(* ===== verification/NewBlocks.v ===== *)
(** * kr_new_blocks hands out free blocks

    The search of the groups, and what an allocation that succeeds or fails has
    done to the bitmaps, the counts and the windows. *)

From S2P Require Import Prelude Bits Kr Rsv Bitmap Alloc State Balloc BallocFacts.

(** The windows after an allocation for a file whose window is [my]. *)
Definition rsv_moved (my : option Z) (bound : Z) (r r' : rsvst) : Prop :=
  match my with
  | None => r' = r
  | Some w => rsv_ready r' w bound /\ only_mine w r r'
  end.

(** What the file may use of the group: all of it, or what is in its window. *)
Definition in_window (my : option Z) (r : rsvst) (first n : Z) : Prop :=
  match my with
  | None => True
  | Some w => rsv_start (rsv_at r w) <= first /\ first + n - 1 <= rsv_end (rsv_at r w)
  end.

Definition can_allocate (my : option Z) (r : rsvst) (size num : Z) : Prop :=
  match my with
  | None => 0 <= num < 268435456
  | Some w => 1 <= num < 268435456 /\ rsv_ready r w size
  end.

Section Facts.
Context {B : BitOps} {BL : BitLaws B} {R : RbTree} {RL : RbLaws R} {T : Trylock} {K : Kernel}.
Variable E : stop -> Prop.
Hypothesis HE : E Panic.

(** One group has been tried: the bitmap of the group and the windows moved. *)
Record tried (c c' : core) (g goal : Z) (my : option Z) (size num blk num' : Z) : Prop := {
  tr_core : exists d' r', c' = set_c_rsv r' (with_buf c (bg_block_bitmap (group_desc c g)) d') /\
    rsv_moved my (window_bound size num goal) (c_rsv c) r' /\
    ((blk < 0 /\ claimed (block_bitmap c g) d' 0 0 /\
      match my with None => num' = 0 /\ full (block_bitmap c g) (Z.max 0 goal) (c_bpg c)
                  | Some _ => num' = num end) \/
     (0 <= blk /\ blk + num' <= c_bpg c /\ 1 <= num' <= Z.max 1 num /\
      free (block_bitmap c g) blk (blk + num') /\
      claimed (block_bitmap c g) d' blk (blk + num') /\
      in_window my r' (State.group_first c g + blk) num'));
}.

Lemma with_rsv_run fs g goal my size num : core_ok (core_of fs) ->
  let c := core_of fs in
  0 <= g < c_ngroups c -> -1 <= goal < c_bpg c ->
  can_allocate my (c_rsv c) size num -> window_bound size num goal <= 536870912 ->
  runs (kr_try_to_allocate_with_rsv (c_bpg c) (c_fdb c) g goal my num) E
    (fun r s => rsv_moved my (window_bound size num goal) (c_rsv c) s.1 /\
      ((r.1 < 0 /\ claimed (block_bitmap c g) s.2 0 0 /\
        match my with None => r.2 = 0 /\ full (block_bitmap c g) (Z.max 0 goal) (c_bpg c)
                    | Some _ => r.2 = num end) \/
       (0 <= r.1 /\ r.1 + r.2 <= c_bpg c /\ 1 <= r.2 <= Z.max 1 num /\
        free (block_bitmap c g) r.1 (r.1 + r.2) /\
        claimed (block_bitmap c g) s.2 r.1 (r.1 + r.2) /\
        in_window my s.1 (State.group_first c g + r.1) r.2))) (c_rsv c, block_bitmap c g).
Proof.
  intros Hc c Hg Hgoal Hcan Hsize.
  assert (Hgeo : geometry (c_bpg c) (c_fdb c) g (block_bitmap c g)) by by apply core_geometry.
  destruct my as [w|]; simpl in Hcan.
  - destruct Hcan as [Hnum Hr].
    pose proof (kr_try_to_allocate_with_rsv_spec _ _ _ _ (c_rsv c) w size num goal Hgeo Hgoal Hnum Hr Hsize)
      as Hs. unfold runs in *. destruct (kr_try_to_allocate_with_rsv _ _ _ _ _ _ _) as [[blk n] [r' d']|]; [|done].
    destruct Hs as [H1 H2 H3]. cbn [fst snd] in *. split; [done|].
    destruct H3 as [(? & ? & ?)|(? & ? & ? & ? & ? & ? & ?)]; [by left|right].
    unfold in_window, State.group_first. split_and!; try done; lia.
  - pose proof (kr_try_to_allocate_spec (c_bpg c) (c_fdb c) g goal num None _ Hgeo Hgoal I) as Hs.
    cbn [range_of] in Hs. unfold kr_try_to_allocate_with_rsv, on_bits. apply runs_lift. cbn [snd].
    unfold runs in *. destruct (kr_try_to_allocate _ _ _ _ _ _ _) as [[blk n] d'|]; [|done].
    cbn [fst snd] in *. split; [done|]. destruct Hs as [(-> & -> & Hf & Hcl)|(? & ? & ? & ? & ? & ?)].
    + left. split; [done|]. split; [|by split]. by apply claimed_same, (claimed_same _ _ (Z.max 0 goal)).
    + right. split_and!; try done; lia.
Qed.

Lemma allocate_in_group_spec fs g goal my size num : core_ok (core_of fs) ->
  let c := core_of fs in
  0 <= g < c_ngroups c -> -1 <= goal < c_bpg c ->
  can_allocate my (c_rsv c) size num -> window_bound size num goal <= 536870912 ->
  runs (allocate_in_group g goal my num) E (fun r fs' => match r with
    | None => core_of fs' = c /\ unreadable c g
    | Some (blk, num') => tried c (core_of fs') g goal my size num blk num'
    end) fs.
Proof.
  intros Hc c Hg Hgoal Hcan Hsize. unfold allocate_in_group. step.
  call (read_block_bitmap_spec E HE); [done|done|]. fold c.
  intros bh fs1 [Hcore1 [->|[-> Hbad]]]; [|by step].
  step. step. cbn [id]. step.
  pose proof (block_bitmap_get fs1 g ltac:(by rewrite Hcore1) ltac:(by rewrite Hcore1)) as Hget.
  rewrite Hcore1 in Hget. run Hget. step. step.
  pose proof (with_rsv_run fs1 g goal my size num) as Hrun. rewrite Hcore1 in Hrun.
  change (s_blocks_per_group (fs_sbi fs1)) with (c_bpg (core_of fs1)).
  change (es_first_data_block (fs_es fs1)) with (c_fdb (core_of fs1)).
  change (fs_rsv fs1) with (c_rsv (core_of fs1)). rewrite Hcore1.
  eapply runs_mono; [by apply Hrun|]. cbv beta. intros [blk n] [r' d'] [H1 H2]. cbn [fst snd] in *.
  step. split. exists d', r'. split; [|done]. rewrite <- Hcore1. done.
Qed.

(** *** Trying one group after the other *)

(** The search has left the bits alone and moved the window of the file only. *)
Record searched (c c' : core) (my : option Z) (bound : Z) : Prop := {
  se_frame : c' = set_c_rsv (c_rsv c') (set_c_bufs (c_bufs c') c);
  se_ok : core_ok c';
  se_bits : forall g, 0 <= g < c_ngroups c -> claimed (block_bitmap c g) (block_bitmap c' g) 0 0;
  se_inodes : forall g, 0 <= g < c_ngroups c -> inode_bitmap c' g = inode_bitmap c g;
  se_rsv : rsv_moved my bound (c_rsv c) (c_rsv c');
  se_data : forall b, ~ is_metadata c b -> c_bufs c' !! b = c_bufs c !! b;
}.

Definition ready (my : option Z) (r : rsvst) (bound : Z) : Prop :=
  match my with None => True | Some w => rsv_ready r w bound end.

Lemma moved_refl my bound r : ready my r bound -> rsv_moved my bound r r.
Proof. destruct my; simpl; [|done]. intros. split; [done|apply only_mine_refl]. Qed.

Lemma moved_trans my b1 b2 r1 r2 r3 : rsv_moved my b1 r1 r2 -> rsv_moved my b2 r2 r3 ->
  rsv_moved my b2 r1 r3.
Proof.
  destruct my as [w|]; simpl; [|by intros -> ->].
  intros [_ H1] [H2 H3]. split; [done|by eapply only_mine_trans].
Qed.

Lemma searched_refl c my bound : core_ok c -> ready my (c_rsv c) bound -> searched c c my bound.
Proof.
  intros Hc Hr. split; [by destruct c|done|intros; apply claimed_refl|done|by apply moved_refl|done].
Qed.

Lemma searched_geo c c' my bound : searched c c' my bound ->
  c_ngroups c' = c_ngroups c /\ c_bpg c' = c_bpg c /\ c_fdb c' = c_fdb c /\
  c_desc c' = c_desc c /\ c_sbi c' = c_sbi c /\
  (forall g, group_desc c' g = group_desc c g) /\ (forall g, gdp_of c' g = gdp_of c g) /\
  (forall g, State.group_first c' g = State.group_first c g) /\
  (forall g, group_size c' g = group_size c g) /\ c_itb c' = c_itb c /\
  (forall g, unreadable c' g <-> unreadable c g).
Proof. intros [-> _ _ _ _ _]. done. Qed.

Lemma searched_bit c c' my bound g j : searched c c' my bound -> 0 <= g < c_ngroups c -> 0 <= j ->
  bit (block_bitmap c' g) j = bit (block_bitmap c g) j.
Proof. intros Hs Hg Hj. by apply (proj2 (proj1 (claimed_same _ _ _) (se_bits _ _ _ _ Hs g Hg))). Qed.

Lemma searched_compose c1 c2 c3 my1 b1 my2 b2 my b : searched c1 c2 my1 b1 ->
  searched c2 c3 my2 b2 -> rsv_moved my b (c_rsv c1) (c_rsv c3) -> searched c1 c3 my b.
Proof.
  intros S1 S2 Hr. destruct (searched_geo _ _ _ _ S1) as (Hn & _).
  assert (Hm : forall b, is_metadata c2 b <-> is_metadata c1 b) by (destruct S1 as [-> _ _ _ _ _]; done).
  destruct S1 as [F1 O1 B1 I1 R1 D1], S2 as [F2 O2 B2 I2 R2 D2]. rewrite Hn in *. split.
  - rewrite F2 at 1. rewrite F1 at 1. done.
  - done.
  - intros g Hg. eapply claimed_after; [by apply B1|by apply B2].
  - intros g Hg. rewrite I2, I1; done.
  - done.
  - intros x Hx. rewrite D2; [by apply D1|]. by rewrite Hm.
Qed.

Lemma searched_trans c1 c2 c3 my b1 b2 : searched c1 c2 my b1 -> searched c2 c3 my b2 ->
  searched c1 c3 my b2.
Proof.
  intros S1 S2. eapply searched_compose; [done|done|].
  eapply moved_trans; [apply (se_rsv _ _ _ _ S1)|apply (se_rsv _ _ _ _ S2)].
Qed.

Lemma searched_after_none c1 c2 c3 my b b' : searched c1 c2 my b -> searched c2 c3 None b' ->
  searched c1 c3 my b.
Proof.
  intros S1 S2. eapply searched_compose; [done|done|].
  rewrite (se_rsv _ _ _ _ S2). apply (se_rsv _ _ _ _ S1).
Qed.

(** The invariant of the allocator survives the search. *)
Lemma searched_blocks_ok c c' my b : blocks_ok c -> searched c c' my b -> blocks_ok c'.
Proof.
  intros [Hc Hm Ha] S. destruct (searched_geo _ _ _ _ S) as (Gn & Gb & _ & _ & _ & Gd & _ & Gf & Gs & Gi & _).
  split; [apply S| |]; intros g Hg; rewrite Gn in Hg.
  - destruct (Hm g Hg) as [H1 H2]. unfold marked, metadata in *. rewrite Gd, Gf, Gs, Gb, Gi.
    pose proof (group_bounds c Hc g Hg). split; intros j Hj.
    + rewrite (searched_bit _ _ _ _ _ _ S Hg); [by apply H1|].
      pose proof (metadata_in c Hc g j Hg Hj). lia.
    + rewrite (searched_bit _ _ _ _ _ _ S Hg) by lia. by apply H2.
  - unfold accounted in *. rewrite Gd, Gb, (Ha g Hg). symmetry. apply zeros_ext. intros j Hj.
    apply (searched_bit _ _ _ _ _ _ S Hg). lia.
Qed.

(** A group that was tried in vain. *)
Lemma tried_searched c c' g goal my size num blk num' : core_ok c -> 0 <= g < c_ngroups c ->
  tried c c' g goal my size num blk num' -> blk < 0 ->
  searched c c' my (window_bound size num goal) /\
  match my with None => num' = 0 /\ full (block_bitmap c g) (Z.max 0 goal) (c_bpg c)
              | Some _ => num' = num end.
Proof.
  intros Hc Hg [(d' & r' & -> & Hr & [(_ & Hcl & Hn)|(H1 & _)])] Hblk; [|lia].
  split; [|done]. set (c' := set_c_rsv r' _).
  assert (core_ok (with_buf c (bg_block_bitmap (group_desc c g)) d')) as Hok
    by (apply with_buf_ok; [done|]; rewrite (proj1 Hcl); apply (ck_groups _ Hc g Hg)).
  split; [done|by apply with_rsv_ok| | |done|].
  - intros g' Hg'. change (block_bitmap c' g') with
      (block_bitmap (with_buf c (bg_block_bitmap (group_desc c g)) d') g').
    destruct (bitmaps_with_bb c Hc g d' g' Hg Hg') as [-> _].
    destruct (decide (g' = g)) as [->|]; [done|apply claimed_refl].
  - intros g' Hg'. apply (bitmaps_with_bb c Hc g d' g' Hg Hg').
  - intros b Hb. apply lookup_insert_ne. intros <-. by apply Hb, bitmap_is_metadata.
Qed.

(** A count of zero free blocks is a full bitmap. *)
Lemma no_free_full c g : blocks_ok c -> 0 <= g < c_ngroups c ->
  bg_free_blocks_count (group_desc c g) = 0 -> full (block_bitmap c g) 0 (c_bpg c).
Proof.
  intros Hb Hg Hz j Hj. pose proof (bo_accounted _ Hb g Hg) as Ha. unfold accounted in Ha.
  rewrite Hz, (zeros_split _ j 1) in Ha by lia.
  pose proof (zeros_nonneg (block_bitmap c g) 0 (Z.to_nat j)).
  pose proof (zeros_nonneg (block_bitmap c g) (j + 1) (Z.to_nat (c_bpg c - j - 1))).
  change (Z.to_nat 1) with 1%nat in Ha. cbn [zeros] in Ha.
  destruct (bit (block_bitmap c g) j); [done|lia].
Qed.

(** Blocks have been claimed in the group [g]. *)
Record claimed_in (c c' : core) (my : option Z) (bound num g blk num' : Z) : Prop := {
  ci_core : exists d' r', c' = set_c_rsv r' (with_buf c (bg_block_bitmap (group_desc c g)) d') /\
    rsv_moved my bound (c_rsv c) r' /\
    claimed (block_bitmap c g) d' blk (blk + num') /\
    in_window my r' (State.group_first c g + blk) num';
  ci_blk : 0 <= blk /\ blk + num' <= c_bpg c /\ 1 <= num' <= Z.max 1 num;
  ci_free : free (block_bitmap c g) blk (blk + num');
}.

(** What a search of groups answers; without a window a search that finds nothing
    has seen that the groups it visited are full. *)
Definition found_result (c c' : core) (my : option Z) (bound num : Z) (visited : Z -> Prop)
    (r : found) : Prop :=
  match r with
  | FoundError => searched c c' my bound /\ exists g, 0 <= g < c_ngroups c /\ unreadable c g
  | FoundAt g p blk n => exists c1, searched c c1 my bound /\ 0 <= g < c_ngroups c /\
      p = gdp_of c g /\ claimed_in c1 c' my bound num g blk n
  | FoundNone n => searched c c' my bound /\
      match my with
      | Some _ => n = num
      | None => 0 <= n <= num /\
          forall g, 0 <= g < c_ngroups c -> visited g -> full (block_bitmap c g) 0 (c_bpg c)
      end
  end.

Lemma tried_claimed c c' g goal my size num blk num' : tried c c' g goal my size num blk num' ->
  0 <= blk -> claimed_in c c' my (window_bound size num goal) num g blk num'.
Proof.
  intros [(d' & r' & Hc' & Hr & [(H1 & _)|(H1 & H2 & H3 & H4 & H5 & H6)])] Hblk; [lia|].
  split; [by exists d', r'|done|done].
Qed.

Lemma claimed_in_mono c c' my b num num2 g blk n : claimed_in c c' my b num g blk n ->
  Z.max 1 num <= Z.max 1 num2 -> claimed_in c c' my b num2 g blk n.
Proof. intros [H1 H2 H3] Hn. split; [done|lia|done]. Qed.

Lemma found_after c c1 c2 my b num num1 visited visited1 r :
  searched c c1 my b -> found_result c1 c2 my b num1 visited1 r ->
  match my with Some _ => num1 = num | None => 0 <= num1 <= num /\
    forall g, 0 <= g < c_ngroups c -> visited g -> full (block_bitmap c g) 0 (c_bpg c) \/ visited1 g end ->
  found_result c c2 my b num visited r.
Proof.
  intros S Hr Hn. pose proof (searched_geo _ _ _ _ S) as (Gn & Gb & _ & _ & _ & _ & Gg & _ & _ & _ & Gu).
  destruct r as [g p blk n| |n]; simpl in *.
  - destruct Hr as (c3 & S3 & Hg & Hp & Hci). rewrite Gn, Gg in *.
    exists c3. split; [by eapply searched_trans|]. split; [done|]. split; [done|].
    eapply claimed_in_mono; [done|]. destruct my; lia.
  - destruct Hr as (S2 & g & Hg & Hu). rewrite Gn in Hg. split; [by eapply searched_trans|].
    exists g. split; [done|]. by apply Gu.
  - destruct Hr as (S2 & Hn2). split; [by eapply searched_trans|].
    destruct my as [w|]; [congruence|]. destruct Hn as [Hn Hv], Hn2 as [Hn2 Hv2]. split; [lia|].
    intros g Hg Hvis. destruct (Hv g Hg Hvis) as [?|Hv1]; [done|].
    rewrite Gn in Hv2. intros j Hj.
    rewrite <- (searched_bit _ _ _ _ _ _ S Hg) by lia. apply (Hv2 g Hg Hv1). by rewrite Gb.
Qed.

§ §

> **Aim of the task**
Print again the lines of the entries above that fall between the line holding "Lemma searched_blocks_ok c" and the line holding "pose proof (metadata_in", inclusive, exactly as they stand.

> **Answer below**
Lemma searched_blocks_ok c c' my b : blocks_ok c -> searched c c' my b -> blocks_ok c'.
Proof.
  intros [Hc Hm Ha] S. destruct (searched_geo _ _ _ _ S) as (Gn & Gb & _ & _ & _ & Gd & _ & Gf & Gs & Gi & _).
  split; [apply S| |]; intros g Hg; rewrite Gn in Hg.
  - destruct (Hm g Hg) as [H1 H2]. unfold marked, metadata in *. rewrite Gd, Gf, Gs, Gb, Gi.
    pose proof (group_bounds c Hc g Hg). split; intros j Hj.
    + rewrite (searched_bit _ _ _ _ _ _ S Hg); [by apply H1|].
      pose proof (metadata_in c Hc g j Hg Hj). lia.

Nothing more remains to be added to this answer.